The Hard Sayings: Matthew 13:45-46
"Again, the kingdom of heaven is like a merchant looking for fine pearls. When he found one of great value, he went away and sold everything he had and bought it."
This article is part of a series explaining the sayings of Jesus that are hard to understand. To see a list of these verses, go to this page.
This verse is part of Jesus's explanation of the Parable of the Weeds. He told this little tale to his apostles after they went into a house and asked him to explain the weeds parable. It follows the previous hard verse, which is also a comparison with the “kingdom of heaven.” The earlier comparison was between a treasure and the kingdom, which is an easy analogy because we see heaven as valuable. The analogy here is between a man and the kingdom. This is a more difficult comparison. How can a man be like a kingdom?
The previous article discussed how Jesus played with the verb tenses to make a subtle point about who these analogies are meant for. Here, he continues playing with one verb’s tense.

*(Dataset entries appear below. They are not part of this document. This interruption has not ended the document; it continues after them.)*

(** * cf_dns_manager: an interactive Cloudflare DNS record manager

    A shallow embedding of [cf_dns_manager.py].  The program is a console
    loop around five HTTP calls, so the embedding is a small monad that
    threads the console input still to be read and the replies the network
    will give, raises Python exceptions, and logs every console output and
    every HTTP request in the order the program performs them.

    Modelling scope.
    - Text is a [string] of bytes; [repr] is the ASCII behaviour of the
      Python builtin.  [str.upper] and [int] are written out for ASCII
      text (for [int], up to 640 digits, the lowest limit the interpreter
      can be set to); beyond that they are what the [library] says.
      [str.lower] is written out for ASCII letters; the program only
      compares its result with the word yes and tests it for emptiness, and
      no character outside ASCII has one of y, e, s as its lower case, nor
      is any text emptied by lower-casing,
      so these two uses are those of the builtin on every text.
    - [rich] accepts a text or [None] in a table cell and raises
      [NotRenderableError] on any other object; whether a text is valid
      console markup is what the [library] says, and a table with a text
      that is not raises [MarkupError] when it is printed.
    - JSON numbers are integers (the record fields [ttl] and [priority]
      are), a parsed JSON object is an ordered association list, the first
      binding of a key being the one a lookup sees.
    - [rich] is the text capability the program prints through: a print, a
      prompt or a table is logged with the very text or cells handed to it;
      the markup of messages and prompts is not interpreted.
    - [requests] is the HTTP capability: a call either fails with no
      response or yields a response with a status, a reason, a URL and a
      body that may or may not decode as JSON.
    - The functions take the records as the list of the elements of the
      [result] array; the menu loop of [main] runs on fuel, one round more
      than there are lines to read. *)

From Stdlib Require Import String Ascii List ZArith Bool Lia.
From Stdlib Require Import DecimalString.
Import ListNotations.
Local Open Scope string_scope.
Local Open Scope Z_scope.
#[local] Set Warnings "-register-all".

(** ** Python builtins on text *)

Module Py.

Definition code (c : ascii) : nat := nat_of_ascii c.

(** [str.upper] and [str.lower], one character at a time. *)
Definition upper_char (c : ascii) : ascii :=
  if ((97 <=? code c) && (code c <=? 122))%nat
  then ascii_of_nat (code c - 32) else c.

Definition lower_char (c : ascii) : ascii :=
  if ((65 <=? code c) && (code c <=? 90))%nat
  then ascii_of_nat (code c + 32) else c.

Fixpoint upper (s : string) : string :=
  match s with
  | EmptyString => EmptyString
  | String c r => String (upper_char c) (upper r)
  end.

Fixpoint lower (s : string) : string :=
  match s with
  | EmptyString => EmptyString
  | String c r => String (lower_char c) (lower r)
  end.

Below is Jesus’s parable given in a modern Biblical translation of Matthew 13:44-45:
NIV: Again, the kingdom of heaven is like a merchant looking for fine pearls. NIV: When he found one of great value, he went away and sold everything he had and bought it.

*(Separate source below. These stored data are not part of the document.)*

Lemma triple_err {A} P (e : E) (Q : A → W → Prop) F : F e → triple P (lift (Err e)) Q F.
Proof. by intros HF w r w' _ [= <- <-]. Qed.

Lemma triple_conseq {A} P P' (m : ior W A E) (Q Q' : A → W → Prop) F F' :
  triple P' m Q' F' → (∀ w, P w → P' w) → (∀ a w, Q' a w → Q a w) → (∀ e, F' e → F e) →
  triple P m Q F.
Proof. intros Hm HP HQ HF w r w' Hw Hr. specialize (Hm _ _ _ (HP _ Hw) Hr). destruct r; auto. Qed.

(** Facts that do not depend on the world move between the precondition and the context. *)
Lemma triple_pure {A} (p : Prop) P (m : ior W A E) Q F :
  (p → triple P m Q F) → triple (λ w, p ∧ P w) m Q F.
Proof. intros Hm w r w' [Hp HP] Hr. by apply (Hm Hp w). Qed.

Lemma triple_exists {A X} (P : X → W → Prop) (m : ior W A E) Q F :
  (∀ x, triple (P x) m Q F) → triple (λ w, ∃ x, P x w) m Q F.
Proof. intros Hm w r w' [x HP] Hr. by apply (Hm x w). Qed.

(** [fails m F]: the errors of [m] are in [F]. *)
Definition fails {A} (m : ior W A E) (F : E → Prop) : Prop :=
  triple (λ _, True) m (λ _ _, True) F.

(** A step that keeps an observation keeps every condition on it. *)
Lemma triple_keeps {A B} (obs : W → B) (m : ior W A E) (R : B → Prop) F :
  keeps obs m → fails m F → triple (λ w, R (obs w)) m (λ _ w, R (obs w)) F.
Proof.
  intros Hk Hf w r w' HR Hr. specialize (Hf _ _ _ I Hr). destruct r; [|done].
  by rewrite (Hk _ _ _ Hr).
Qed.

Lemma triple_run {A} P (m : ior W A E) Q F w a w' :
  triple P m Q F → P w → m w = (Ok a, w') → Q a w'.
Proof. intros Hm HP Hr. exact (Hm _ _ _ HP Hr). Qed.

End triple.

Lemma triple_map_err {W A E E'} P (f : E → E') (m : ior W A E) (Q : A → W → Prop)
    (F : E' → Prop) :
  triple P m Q (λ e, F (f e)) → triple P (io_map_err f m) Q F.
Proof.
  intros Hm w r w' HP (x & w1 & Ex & [= <- <-])%io_bind_eq. specialize (Hm _ _ _ HP Ex).
  by destruct x.
Qed.

(** Takes the successful runs among the hypotheses apart, naming nothing. *)
Ltac inv_runs :=
  repeat match goal with
  | H : ior_bind _ _ _ = (Ok _, _) |- _ => apply ior_bind_ok in H as (? & ? & ? & H)
  | H : io_bind _ _ _ = (_, _) |- _ => apply io_bind_eq in H as (? & ? & ? & H)
  | H : io_map_err _ _ _ = (Ok _, _) |- _ => apply io_map_err_ok in H
  | H : lift _ _ = (Ok _, _) |- _ => apply lift_ok in H as [? ->]
  | H : io_ret _ _ = (_, _) |- _ => unfold io_ret in H
  | H : (let (_, _) := ?x in _) _ = _ |- _ => is_var x; destruct x
  end; simplify_eq.

(** ** Option and list lemmas *)

Lemma ex_some {A} (x : A) (P : A → Prop) : (∃ y, Some x = Some y ∧ P y) ↔ P x.
Proof. naive_solver. Qed.

Lemma all_some {A} (x : A) (P : A → Prop) : (∀ y, Some x = Some y → P y) ↔ P x.
Proof. naive_solver. Qed.

(** Elements with distinct keys are determined by their key. *)
Lemma NoDup_fmap_unique {A B} (f : A → B) l x y :
  NoDup (f <$> l) → x ∈ l → y ∈ l → f x = f y → x = y.
Proof.
  induction l as [|z l IH]; [by intros _ ?%elem_of_nil|].
  rewrite fmap_cons, NoDup_cons. intros [Hz Hl] Hx Hy Hxy.
  apply elem_of_cons in Hx as [->|Hx], Hy as [->|Hy]; auto; destruct Hz.
  - rewrite Hxy. by apply list_elem_of_fmap_2.
  - rewrite <- Hxy. by apply list_elem_of_fmap_2.
Qed.

Lemma filter_Forall {A} (P : A → Prop) `{!∀ x, Decision (P x)} l :
  Forall P l → filter P l = l.
Proof. induction 1; [done|]. rewrite filter_cons_True by done. by f_equal. Qed.

Lemma NoDup_fmap_filter {A B} (f : A → B) (P : A → Prop) `{!∀ x, Decision (P x)} l :
  NoDup (f <$> l) → NoDup (f <$> filter P l).
Proof. intros Hl. eapply sublist_NoDup; [done|]. apply fmap_sublist, sublist_filter. Qed.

The words in boldface are those that need explanation.
The Kingdom
The phrase "the kingdom of heaven" is one of Jesus’s most common catchphrases (see this article). He uses it in over a hundred verses. The word translated as “kingdom” means “realm” but it also means the office of “kingship” itself which comes into play here. In Greek, this phrase is literally, “the realm of the skies.”

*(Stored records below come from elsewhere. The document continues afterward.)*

(** The gate that admits sync commands is wider than the diagram.  In the
    error and offline states [can_accept_commands] holds, yet both commands that
    start a cycle are rejected there and leave the machine as it was; only an
    idle machine starts one. *)
Lemma accepted_command_rejected m t :
  t = SyncTrigger.TriggerSync ∨ t = SyncTrigger.PullOnly →
  (is_ok (transition t m).1 = true ↔ sm_state m = SyncState.Idle) ∧
  (can_accept_commands m = true → sm_state m ≠ SyncState.Idle →
   (transition t m).2 = m ∧
   (transition t m).1 =
     Err (SyncError.InvalidStateTransition (SyncState.display (sm_state m)) "unknown")).
Proof. destruct m as [st att mx le]. intros [-> | ->]; by destruct st. Qed.

Lemma accepted_command_rejected_witness :
  let m := run (new 3) [SyncTrigger.TriggerSync; SyncTrigger.OtherError] in
  can_accept_commands m = true ∧
  (transition SyncTrigger.TriggerSync m).1 =
    Err (SyncError.InvalidStateTransition "Error" "unknown").
Proof.
  split; [reflexivity|].
  apply (accepted_command_rejected (run (new 3) [SyncTrigger.TriggerSync; SyncTrigger.OtherError])
    SyncTrigger.TriggerSync); [by left|reflexivity|vm_compute; discriminate].
Defined.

In Jesus’s era, people had no concept of “heaven” as we do today. It was never part of the Jewish religion. “The skies” were the highest things that people could see. This made it a physical representation for the highest states of being. Why is “the skies” plural? Partly to prevent confusion with the Greek sky god, Uranus, whose name is the singular “sky.” Jesus might also mean all our earthly skies, “sunny,” “cloudy,” starry,” etc. Or he might mean more than just the “sky” we can see. The "realm of the skies" can be understood as a description of higher realities. Jesus equates these dimensions with “the Divine,” using the realm of the skies and the realm of the Divine somewhat interchangeably.
This realm is not compared to the pearl here, but the “merchant,” a person. The Greek word translated as “merchant” means something closer to “trader.” It has a strong sense of one who goes on board a ship and travels as he trades, not someone who just buys and sells. This word also describes the apostles and Jesus because they travel around as well. This traveler is compared with the highest state of being for man, a kingship of the sky.
The word translated as "fine" is the word usually translated as "good" when contrasted against "evil," but it primarily means "noble" and "beautiful." See this article on "good". Jesus employed pearls as a symbol for wisdom as we use it today in idioms such as "pearls of wisdom.” Jesus utilized it only a few times. “Wisdom” was the gift that Solomon sought from God. When Solomon asked for wisdom, he specifically asked for the ability to discern between good and evil. He too was searching for good pearls.